EXCERPTED RECORDS section start
(** * Mediator: a two-party escrow contract (src/mediator.py)

    The SmartPy contract [Mediator] is embedded as a pure transition
    function.  An entry point is a computation over a frame made of the
    contract storage ([self.data]) and the list of operations emitted so far
    ([sp.send]); [sp.verify] aborts the computation with its message, and
    [sp.send] aborts it when the destination offers no unit entry point.  A
    second layer, [invoke], accounts for the tez held by the contract: the
    amount attached to a call is credited when the call succeeds and the
    emitted transfers are debited. *)

From Stdlib Require Import NArith ZArith String List Lia.
Import ListNotations.

Open Scope string_scope.
Open Scope N_scope.

(** ** Data model *)

(** [sp.TAddress] values are opaque and only ever compared. *)
Definition address : Type := string.

(** [sp.TMutez].  Prices are [sp.TNat] and amounts are counted in the same
    unit; [sp.utils.nat_to_mutez] is the unit conversion between the two.
    The ledger's own cap on representable amounts is not part of the
    contract and is not modelled. *)
Definition mutez : Type := N.

Definition nat_to_mutez (n : N) : mutez := n.

Module DEFAULTS.
Definition default_seller : address := "tz1YtuZ4vhzzn7ssCt93Put8U9UJDdvCXci4".
Definition default_buyer : address := "tz1YtuZ4vhzzn7ssCt93Put8U9UJDdvCXci4".
End DEFAULTS.

(** [sp.record(item_id = ..., price = ...)] *)
Record product_t : Type := mk_product {
  item_id : N;
  price : N
}.

(** The storage declared by [Mediator.__init__]. *)
Record storage : Type := mk_storage {
  product : product_t;
  seller : address;
  buyer : address;
  seller_is_set : bool;
  buyer_is_set : bool
}.

(** [Mediator.__init__] *)
Definition init : storage :=
  {| product := {| item_id := 0; price := 0 |};
     seller := DEFAULTS.default_seller;
     buyer := DEFAULTS.default_buyer;
     seller_is_set := false;
     buyer_is_set := false |}.

(** What a call sees of its environment: [sp.sender], [sp.amount], and the
    addresses at which the chain finds an entry point of type unit, that is,
    those for which [sp.contract(sp.TUnit, a)] is [Some]: every implicit
    account, and the originated contracts that offer such an entry point. *)
Record context : Type := mk_context {
  sender : address;
  amount : mutez;
  unit_entry_point : address -> bool
}.

(** The only operation the contract emits is the transfer of [sp.send]. *)
Inductive operation : Type :=
| Transfer (destination : address) (value : mutez).

(** ** The entry-point monad *)

Inductive result (A : Type) : Type :=
| Ok (a : A)
| Failed (message : string).
Arguments Ok {A} a.
Arguments Failed {A} message.

Record frame : Type := mk_frame {
  data : storage;
  operations : list operation
}.

Definition sp (A : Type) : Type := frame -> result (A * frame).

Definition ret {A : Type} (a : A) : sp A := fun f => Ok (a, f).

Definition bind {A B : Type} (m : sp A) (k : A -> sp B) : sp B :=
  fun f =>
    match m f with
    | Ok (a, f') => k a f'
    | Failed msg => Failed msg
    end.

Declare Scope sp_scope.
Delimit Scope sp_scope with sp.
Notation "x <- m ;; k" := (bind m (fun x => k))
  (at level 61, m at next level, right associativity) : sp_scope.
Notation "m ;; k" := (bind m (fun _ => k))
  (at level 61, right associativity) : sp_scope.
Open Scope sp_scope.

(** Reading [self.data]. *)
Definition self_data : sp storage := fun f => Ok (data f, f).

(** An assignment to a field of [self.data]. *)
Definition assign (upd : storage -> storage) : sp unit :=
  fun f => Ok (tt, {| data := upd (data f); operations := operations f |}).

(** [sp.verify(cond, message = msg)] *)
Definition verify (cond : bool) (msg : string) : sp unit :=
  fun f => if cond then Ok (tt, f) else Failed msg.

(** [sp.contract(sp.TUnit, destination)]: the handle of the destination's
    unit entry point, if it has one. *)
Definition contract_unit (ctx : context) (destination : address)
  : option address :=
  if unit_entry_point ctx destination then Some destination else None.

(** The value [open_some()] fails with.  [sp.send] passes it no message, so
    the failure carries none of the contract's own messages; the model
    names it after the operation. *)
Definition open_some_failed : string := "open_some".

(** [o.open_some()] *)
Definition open_some {A : Type} (o : option A) : sp A :=
  fun f =>
    match o with
    | Some a => Ok (a, f)
    | None => Failed open_some_failed
    end.

(** [sp.transfer(sp.unit, value, handle)]: operations are emitted in program
    order. *)
Definition transfer (value : mutez) (handle : address) : sp unit :=
  fun f =>
    Ok (tt, {| data := data f;
               operations := operations f ++ [Transfer handle value] |}).

(** [sp.send(destination, value)], that is,
    [sp.transfer(sp.unit, value,
                 sp.contract(sp.TUnit, destination).open_some())]. *)
Definition send (ctx : context) (destination : address) (value : mutez)
  : sp unit :=
  handle <- open_some (contract_unit ctx destination) ;;
  transfer value handle.

(** Field updates. *)
Definition set_product (p : product_t) (d : storage) : storage :=
  {| product := p; seller := seller d; buyer := buyer d;
     seller_is_set := seller_is_set d; buyer_is_set := buyer_is_set d |}.

Definition set_product_item_id (v : N) (d : storage) : storage :=
  set_product {| item_id := v; price := price (product d) |} d.

Definition set_product_price (v : N) (d : storage) : storage :=
  set_product {| item_id := item_id (product d); price := v |} d.

Definition set_seller (a : address) (d : storage) : storage :=
  {| product := product d; seller := a; buyer := buyer d;
     seller_is_set := seller_is_set d; buyer_is_set := buyer_is_set d |}.

Definition set_buyer (a : address) (d : storage) : storage :=
  {| product := product d; seller := seller d; buyer := a;
     seller_is_set := seller_is_set d; buyer_is_set := buyer_is_set d |}.

Definition set_seller_is_set (b : bool) (d : storage) : storage :=
  {| product := product d; seller := seller d; buyer := buyer d;
     seller_is_set := b; buyer_is_set := buyer_is_set d |}.

Definition set_buyer_is_set (b : bool) (d : storage) : storage :=
  {| product := product d; seller := seller d; buyer := buyer d;
     seller_is_set := seller_is_set d; buyer_is_set := b |}.

(** ** The contract *)

Module Mediator.

(** [reset_contract(self)] *)
Definition reset_contract : sp unit :=
  assign (set_product {| item_id := 0; price := 0 |}) ;;
  assign (set_buyer_is_set false) ;;
  assign (set_seller_is_set false).

(** [sell(self, params)] with [params = (item_id, price)] *)
Definition sell (params_item_id params_price : N) (ctx : context) : sp unit :=
  d <- self_data ;;
  verify (negb (seller_is_set d)) "Contract already in use." ;;
  verify (amount ctx =? nat_to_mutez (2 * params_price))
         "Stake should be two times the product price." ;;
  assign (set_product_item_id params_item_id) ;;
  assign (set_product_price params_price) ;;
  assign (set_seller (sender ctx)) ;;
  assign (set_seller_is_set true).

(** [buy(self, params)] with [params = (item_id)] *)
Definition buy (params_item_id : N) (ctx : context) : sp unit :=
  d <- self_data ;;
  verify (seller_is_set d) "Product not yet set." ;;
  verify (negb (buyer_is_set d)) "Contract already in use." ;;
  verify (amount ctx =? nat_to_mutez (2 * price (product d)))
         "Stake should be two times the product price." ;;
  assign (set_buyer (sender ctx)) ;;
  assign (set_buyer_is_set true).

(** [received(self, params)] with [params = (item_id)] *)
Definition received (params_item_id : N) (ctx : context) : sp unit :=
  d <- self_data ;;
  verify (seller_is_set d) "Seller not yet set." ;;
  verify (buyer_is_set d) "Buyer not yet set." ;;
  verify (sender ctx =? buyer d)%string "You are not the buyer." ;;
  send ctx (sender ctx) (nat_to_mutez (price (product d))) ;;
  send ctx (seller d) (nat_to_mutez (3 * price (product d))) ;;
  reset_contract.

(** [unsell(self, params)] with [params = (item_id)] *)
Definition unsell (params_item_id : N) (ctx : context) : sp unit :=
  d <- self_data ;;
  verify (seller_is_set d) "Seller not yet set." ;;
  verify (buyer_is_set d) "Buyer not yet set." ;;
  verify (sender ctx =? seller d)%string "You are not the seller." ;;
  send ctx (sender ctx) (nat_to_mutez (2 * price (product d))) ;;
  send ctx (buyer d) (nat_to_mutez (2 * price (product d))) ;;
  reset_contract.

End Mediator.

(** ** Calls *)

(** The four entry points with their parameters. *)
Inductive call : Type :=
| Sell (item_id price : N)
| Buy (item_id : N)
| Received (item_id : N)
| Unsell (item_id : N).

Definition entry_point (c : call) : context -> sp unit :=
  match c with
  | Sell i p => Mediator.sell i p
  | Buy i => Mediator.buy i
  | Received i => Mediator.received i
  | Unsell i => Mediator.unsell i
  end.

(** Running an entry point on a storage: the new storage and the emitted
    operations, or the message of the failed [sp.verify]. *)
Definition exec (c : call) (ctx : context) (s : storage)
  : result (storage * list operation) :=
  match entry_point c ctx {| data := s; operations := [] |} with
  | Ok (_, f) => Ok (data f, operations f)
  | Failed msg => Failed msg
  end.

(** The storage a call leaves behind: a failed call changes nothing. *)
Definition storage_after (c : call) (ctx : context) (s : storage) : storage :=
  match exec c ctx s with
  | Ok (s', _) => s'
  | Failed _ => s
  end.

(** The operations a call emits: a failed call emits none. *)
Definition transfers_of (c : call) (ctx : context) (s : storage)
  : list operation :=
  match exec c ctx s with
  | Ok (_, ops) => ops
  | Failed _ => []
  end.

(** The error vocabulary of the design document, and the messages of the
    contract that belong to each kind. *)
Inductive error : Type :=
| AlreadyInUse
| ProductNotSet
| SellerNotSet
| BuyerNotSet
| InvalidStake
| Unauthorized.

Definition error_of_message (msg : string) : option error :=
  if (msg =? "Contract already in use.")%string then Some AlreadyInUse
  else if (msg =? "Product not yet set.")%string then Some ProductNotSet
  else if (msg =? "Seller not yet set.")%string then Some SellerNotSet
  else if (msg =? "Buyer not yet set.")%string then Some BuyerNotSet
  else if (msg =? "Stake should be two times the product price.")%string
       then Some InvalidStake
  else if (msg =? "You are not the buyer.")%string then Some Unauthorized
  else if (msg =? "You are not the seller.")%string then Some Unauthorized
  else None.

(** The states of the life cycle, read off the two flags. *)
Definition is_Empty (s : storage) : Prop :=
  product s = {| item_id := 0; price := 0 |} /\
  seller_is_set s = false /\ buyer_is_set s = false.

Definition is_FullyStaked (s : storage) : Prop :=
  seller_is_set s = true /\ buyer_is_set s = true.

(** The storage [reset_contract] produces. *)
Definition reset (s : storage) : storage :=
  {| product := {| item_id := 0; price := 0 |};
     seller := seller s; buyer := buyer s;
     seller_is_set := false; buyer_is_set := false |}.

(** ** The instance: storage and held balance *)

Record instance : Type := mk_instance {
  contract_data : storage;
  balance : mutez
}.

(** A freshly originated contract holds nothing. *)
Definition initial_instance : instance :=
  {| contract_data := init; balance := 0 |}.

Fixpoint total (ops : list operation) : mutez :=
  match ops with
  | [] => 0
  | Transfer _ v :: ops' => v + total ops'
  end.

(** One transaction: the attached amount is credited to the contract, the
    entry point runs, and the emitted transfers are paid out of the balance.
    The transaction is rejected as a whole when the entry point fails or the
    balance cannot cover the transfers. *)
Definition invoke (c : call) (ctx : context) (i : instance)
  : result (instance * list operation) :=
  match exec c ctx (contract_data i) with
  | Failed msg => Failed msg
  | Ok (s', ops) =>
      let held := balance i + amount ctx in
      if total ops <=? held
      then Ok ({| contract_data := s'; balance := held - total ops |}, ops)
      else Failed "balance_too_low"
  end.

(** The instance after a transaction; a rejected one leaves it as it was. *)
Definition step (c : call) (ctx : context) (i : instance) : instance :=
  match invoke c ctx i with
  | Ok (i', _) => i'
  | Failed _ => i
  end.

(** Instances reachable from origination through calls allowed by [P]. *)
Inductive reachable_by (P : call -> context -> Prop) : instance -> Prop :=
| reach_init : reachable_by P initial_instance
| reach_step c ctx i :
    reachable_by P i -> P c ctx -> reachable_by P (step c ctx i).

Definition reachable : instance -> Prop := reachable_by (fun _ _ => True).

(** Calls that attach nothing to the two resolving entry points. *)
Definition resolves_without_amount (c : call) (ctx : context) : Prop :=
  match c with
  | Received _ | Unsell _ => amount ctx = 0
  | Sell _ _ | Buy _ => True
  end.

(** The two state invariants of the data model. *)
Definition state_invariant (s : storage) : Prop :=
  (buyer_is_set s = true -> seller_is_set s = true) /\
  (seller_is_set s = false -> product s = {| item_id := 0; price := 0 |}).

(** The escrow the flags account for. *)
Definition escrow_matches_flags (i : instance) : Prop :=
  let s := contract_data i in
  (seller_is_set s = false -> buyer_is_set s = false -> balance i = 0) /\
  (seller_is_set s = true -> buyer_is_set s = false ->
     balance i = 2 * price (product s)) /\
  (seller_is_set s = true -> buyer_is_set s = true ->
     balance i = 4 * price (product s)).

(** Test accounts of the scenario in the source. *)
Definition alice : address := "tz1alice".
Definition bob : address := "tz1bob".
(** [cleanup(self)]. *)
Definition cleanup (temp_dir : string) : M unit :=
  try_except
    (rmtree temp_dir ;;
     logger INFO ("Diretório temporário removido: " ++ temp_dir))
    (fun e => logger WARNING "Erro ao remover diretório temporário").

(** [generate_reports(self)]. *)
Definition generate_reports (output_dir : string) (results : results_map)
  : M unit :=
  if dict_empty results then
    logger ERROR "Nenhum resultado para gerar relatórios." ;;
    ret tt
  else
    logger INFO "Gerando relatórios..." ;;
    for_each METRICS tt
      (fun _ metric_name =>
         _generate_metric_chart output_dir results metric_name) ;;
    _generate_markdown_report output_dir results ;;
    generate_html_report output_dir results ;;
    logger INFO ("Relatórios gerados em " ++ output_dir).

(** The first test file that is not a regular file, if any. *)
Fixpoint first_missing (test_files : list string) : M (option string) :=
  match test_files with
  | [] => ret None
  | test_file :: rest =>
      isfile <- path_isfile test_file ;;
      if negb isfile then ret (Some test_file) else first_missing rest
  end.

(** [main()], after [parse_args], on the registry [tools]: the exit status
    of the process, 1 for [sys.exit(1)] and 0 for a return. *)
Definition main (args : Args.namespace) (tools : registry) : M nat :=
  missing <- first_missing (Args.test_files args) ;;
  match missing with
  | Some test_file =>
      logger ERROR ("Arquivo de teste não encontrado: " ++ test_file) ;;
      ret 1%nat
  | None =>
      tools <- match Args.disable_tools args with
               | Some (name :: names) => disable_tools (name :: names) tools
               | Some [] | None => ret tools
               end ;;
      benchmark <- init (Args.output_dir args) tools ;;
      let (temp_dir, tools) := benchmark in
      try_finally
        (try_except
           (_ <- generate_system_info_csv (Args.output_dir args) ;;
            results <-
              run_benchmark shell name_var_match apply_repairs
                (_apply_cython shell glob win32 temp_dir depth) sqrt
                (install_tools shell find_executable find_spec)
                runs json_dumps temp_dir (Args.output_dir args)
                (Args.test_files args) (Args.iterations args) depth tools [] ;;
            generate_reports (Args.output_dir args) results ;;
            logger INFO "Benchmark concluído com sucesso!")
           (fun e =>
              logger ERROR "Erro durante o benchmark" ;;
              logger ERROR "Traceback"))
        (cleanup temp_dir) ;;
      ret 0%nat
  end.

End Main.

(** Further concrete inputs. *)
Module MoreExamples.

(** A host on which every command ends with a non-zero status. *)
Definition failing_shell : string -> M completed :=
  fun _ => ret (ExitNonZero "" "command not found").

(** The output path and command line of [pyminifier] for [proj/main.py]. *)
Definition minified : string := Examples.temp_dir ++ "/main.min.py".
Definition minify_main : string :=
  "python -m pyminifier proj/main.py > " ++ minified.

(** A [pyminifier] that handles the artifact and fails on everything
    else. *)
Definition main_only_shell : string -> M completed :=
  fun cmd w =>
    if str_eqb cmd minify_main then
      (Ok (Exit0 ""),
       mkWorld (fs_set minified (Some (File "minified" true)) (files w))
         (cwd w) (log w))
    else (Ok (ExitNonZero "" "syntax error"), w).

(** The registry entry of [pyminifier]. *)
Definition pyminifier_command : template :=
  [Lit "python -m pyminifier "; Field "input_file"; Lit " > ";
   Field "output_file"].
Definition pyminifier_output : template :=
  [Field "output_dir"; Lit "/"; Field "input_name"; Lit ".min.py"].
Definition pyminifier_info : tool_info :=
  mkTool "Minificação e ofuscação básica" (Some "pip install pyminifier")
    (Some pyminifier_command) (Some pyminifier_output)
    (Some true) None None None None None.

(** A host on which no tool is present, and the shipped registry with
    every tool but ['original'] switched off. *)
Definition no_probe : string -> M bool := fun _ => ret false.

Definition only_original : registry :=
  map (fun entry =>
         if str_eqb (fst entry) "original" then entry
         else (fst entry, with_enabled false (snd entry)))
      TOOLS.

(** A host whose workspace listing shows one compiled module, and the
    wrapper that the Cython handler writes for [proj/main.py]. *)
Definition one_module : string -> string -> M (list string) :=
  fun dir pattern => ret [dir ++ "/main.cpython-311-x86_64-linux-gnu.so"].

Definition main_wrapper : string :=
  Examples.temp_dir ++ "/main_cython_wrapper.py".

(** A host with Python 3.12 outside Anaconda, on which [opy] cannot be
    imported and no tool can be launched; the registry after the check
    there. *)
Definition python_3_12 : string := "3.12.1 (main, Jan  8 2024) [GCC 13.2.0]".
Definition usr_bin_python : string := "/usr/bin/python3".
Definition stock_pathlib : M (option string) :=
  ret (Some "/usr/lib/python3.12/pathlib.py").
Definition no_opy : M (probe (option string)) := ret ImportFailed.
Definition no_argv : list string -> M (string * string) :=
  fun _ => raise FileNotFoundError.

Definition checked_tools : registry :=
  set_enabled "pyarmor_gen" false (set_enabled "pyarmor7" false TOOLS).

(** A host for [main]: a workspace that can always be made and removed,
    writers that do nothing.  [blocked_world] has a regular file where the
    output directory should go. *)
Definition workspace_maker : M string :=
  fun w =>
    (Ok Examples.temp_dir,
     mkWorld (fs_set Examples.temp_dir (Some Directory) (files w))
       (cwd w) (log w)).
Definition workspace_remover : string -> M unit :=
  fun dir w => (Ok tt, mkWorld (fs_set dir None (files w)) (cwd w) (log w)).
Lemma greedy_snoc vis last b :
  greedy dist table (vis ++ [last]) ->
  (forall c, c ∈ table -> c ∉ vis ++ [last] -> (leg dist last b <= leg dist last c)%Q) ->
  greedy dist table ((vis ++ [last]) ++ [b]).
Proof.
  intros Hg Hnew i a b' Hi HSi c Hc Hnot.
  assert (Hlen : length (vis ++ [last]) = S (length vis))
    by (rewrite length_app; simpl; lia).
  destruct (decide (S i < length (vis ++ [last]))%nat) as [Hlt|Hge].
  - rewrite lookup_app_l in Hi by lia. rewrite lookup_app_l in HSi by lia.
    rewrite take_app_le in Hnot by lia. by eapply Hg.
  - assert (S i = length (vis ++ [last])) as HSi'.
    { apply lookup_lt_Some in HSi. rewrite length_app in HSi. simpl in HSi. lia. }
    rewrite HSi' in HSi, Hnot.
    rewrite lookup_app_r in HSi by lia. rewrite Nat.sub_diag in HSi.
    injection HSi as <-.
    rewrite take_app_length in Hnot.
    assert (i = length vis) as -> by lia.
    rewrite lookup_app_l in Hi by lia.
    rewrite lookup_app_r in Hi by lia. rewrite Nat.sub_diag in Hi.
    injection Hi as <-. by apply Hnew.
Qed.

Lemma filter_city_absent (l : list city_row) (c : string) :
  c ∉ city <$> l ->
  filter (fun r => city r = c) l = [] /\ filter (fun r => city r <> c) l = l.
Proof.
  induction l as [|z l IH]; intros Hc; [done|].
  rewrite fmap_cons in Hc. apply not_elem_of_cons in Hc as [Hz Hc].
  destruct (IH Hc) as [IH1 IH2].
  rewrite filter_cons_False by congruence.
  rewrite filter_cons_True by congruence. by rewrite IH1, IH2.
Qed.

Lemma filter_city_eq (l : list city_row) x :
  NoDup (city <$> l) -> x ∈ l -> filter (fun r => city r = city x) l = [x].
Proof.
  induction l as [|y l IH]; intros Hnd Hx; [by apply elem_of_nil in Hx|].
  rewrite fmap_cons in Hnd. apply NoDup_cons in Hnd as [Hy Hnd].
  apply elem_of_cons in Hx as [->|Hx].
  - rewrite filter_cons_True by done. f_equal.
    by apply filter_city_absent.
  - rewrite filter_cons_False.
    + by apply IH.
    + intros Heq. apply Hy. rewrite Heq. by apply list_elem_of_fmap_2.
Qed.

Lemma filter_city_ne_perm (l : list city_row) x :
  NoDup (city <$> l) -> x ∈ l -> l ≡ₚ x :: filter (fun r => city r <> city x) l.
Proof.
  induction l as [|y l IH]; intros Hnd Hx; [by apply elem_of_nil in Hx|].
  rewrite fmap_cons in Hnd. apply NoDup_cons in Hnd as [Hy Hnd].
  apply elem_of_cons in Hx as [->|Hx].
  - rewrite filter_cons_False by (intros H; by apply H).
    constructor. by rewrite (proj2 (filter_city_absent l (city y) Hy)).
  - rewrite filter_cons_True.
    + rewrite (IH Hnd Hx) at 1. apply perm_swap.
    + intros Heq. apply Hy. rewrite Heq. by apply list_elem_of_fmap_2.
Qed.
(** [LayoutNode.border_lines], from the node's [width()] and [height()]. *)
Definition border_lines (width height : Z) : list Line.t :=
  let '(w, h) := (width - 1, height - 1) in
  [ Line.mk (Point.mk 0 0) (Point.mk w 0);
    Line.mk (Point.mk 0 h) (Point.mk w h);
    Line.mk (Point.mk 0 0) (Point.mk 0 h);
    Line.mk (Point.mk w 0) (Point.mk w h) ].

End LayoutNode.

(** ** LayoutCell *)

Module LayoutCell.

(** [children] are the cell's views, by identity; [states] is the
    dictionary from view to state.  [View] defines neither [__eq__] nor
    [__hash__], so the dictionary is keyed by the view's identity. *)
Record t : Type := mk { children : list nat; states : gmap nat pyval }.

(** [LayoutCell.__init__] leaves [states] empty. *)
Definition init (views : list nat) : t := mk views ∅.

Section state.

(** [view.init_state()] belongs to the view: [init_state view k] is what
    the call returns when [k] calls were made before it. *)
Variable init_state : nat → nat → pyval.

(** A cell together with the calls of [init_state] it has made so far,
    oldest first. *)
Record world : Type := World { cell : t; calls : list nat }.

(** [LayoutCell.state] *)
Definition state (view : nat) (w : world) : pyval * world :=
  match states (cell w) !! view with
  | None =>
      let state := init_state view (length (calls w)) in
      (state,
       World (mk (children (cell w)) (<[view := state]> (states (cell w))))
             (calls w ++ [view]))
  | Some s => (s, w)
  end.

(** [View.state], as [draw] and [handle_input] obtain their state. *)
Definition View_state (view : nat) (w : world) : pyval * world :=
  state view w.

(** A run of state requests, one per element of [views]. *)
Fixpoint requests (views : list nat) (w : world) : list pyval * world :=
  match views with
  | [] => ([], w)
  | v :: views' =>
      let '(s, w') := View_state v w in
      let '(ss, w'') := requests views' w' in
      (s :: ss, w'')
  end.

End state.

End LayoutCell.

(** ** LayoutColumn and Layout *)

Module LayoutColumn.

Record t : Type := mk { children : list LayoutCell.t }.

End LayoutColumn.

Module Layout.

(** [size] is [tui().size()], the terminal's (columns, rows). *)
Record t : Type := mk { size : Z * Z; children : list LayoutColumn.t }.

Definition width (self : t) : Z := fst (size self).
Definition height (self : t) : Z := snd (size self).

(** Geometry of the column at position [i] of the layout:
    [LayoutColumn.width], [LayoutNode.height], [LayoutNode.size],
    [LayoutColumn.offset]. *)
Definition column_width (self : t) (i : nat) : result Z :=
  LayoutNode.tile (length (children self)) (size self) i 0.

Definition column_height (self : t) (i : nat) : result Z :=
  Ok (height self).

Definition column_size (self : t) (i : nat) : result (Z * Z) :=
  w ← column_width self i; h ← column_height self i; Ok (w, h).

Definition column_offset (self : t) (i : nat) : result Z :=
  LayoutNode.offset (column_size self) i 0.

(** Geometry of the cell at position [j] of the column at position [i]:
    [LayoutNode.width], [LayoutCell.height], [LayoutNode.size],
    [LayoutCell.offset], [LayoutCell.origin]. *)
Definition cell_width (self : t) (i j : nat) : result Z :=
  column_width self i.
EXCERPTED RECORDS section end
- EXERCISE REQUIREMENTS
Please return every line of the records that contains the word "LayoutColumn".

- TASK OUTPUT
(** ** LayoutColumn and Layout *)
Module LayoutColumn.
End LayoutColumn.
Record t : Type := mk { size : Z * Z; children : list LayoutColumn.t }.
    [LayoutColumn.width], [LayoutNode.height], [LayoutNode.size],
    [LayoutColumn.offset]. *)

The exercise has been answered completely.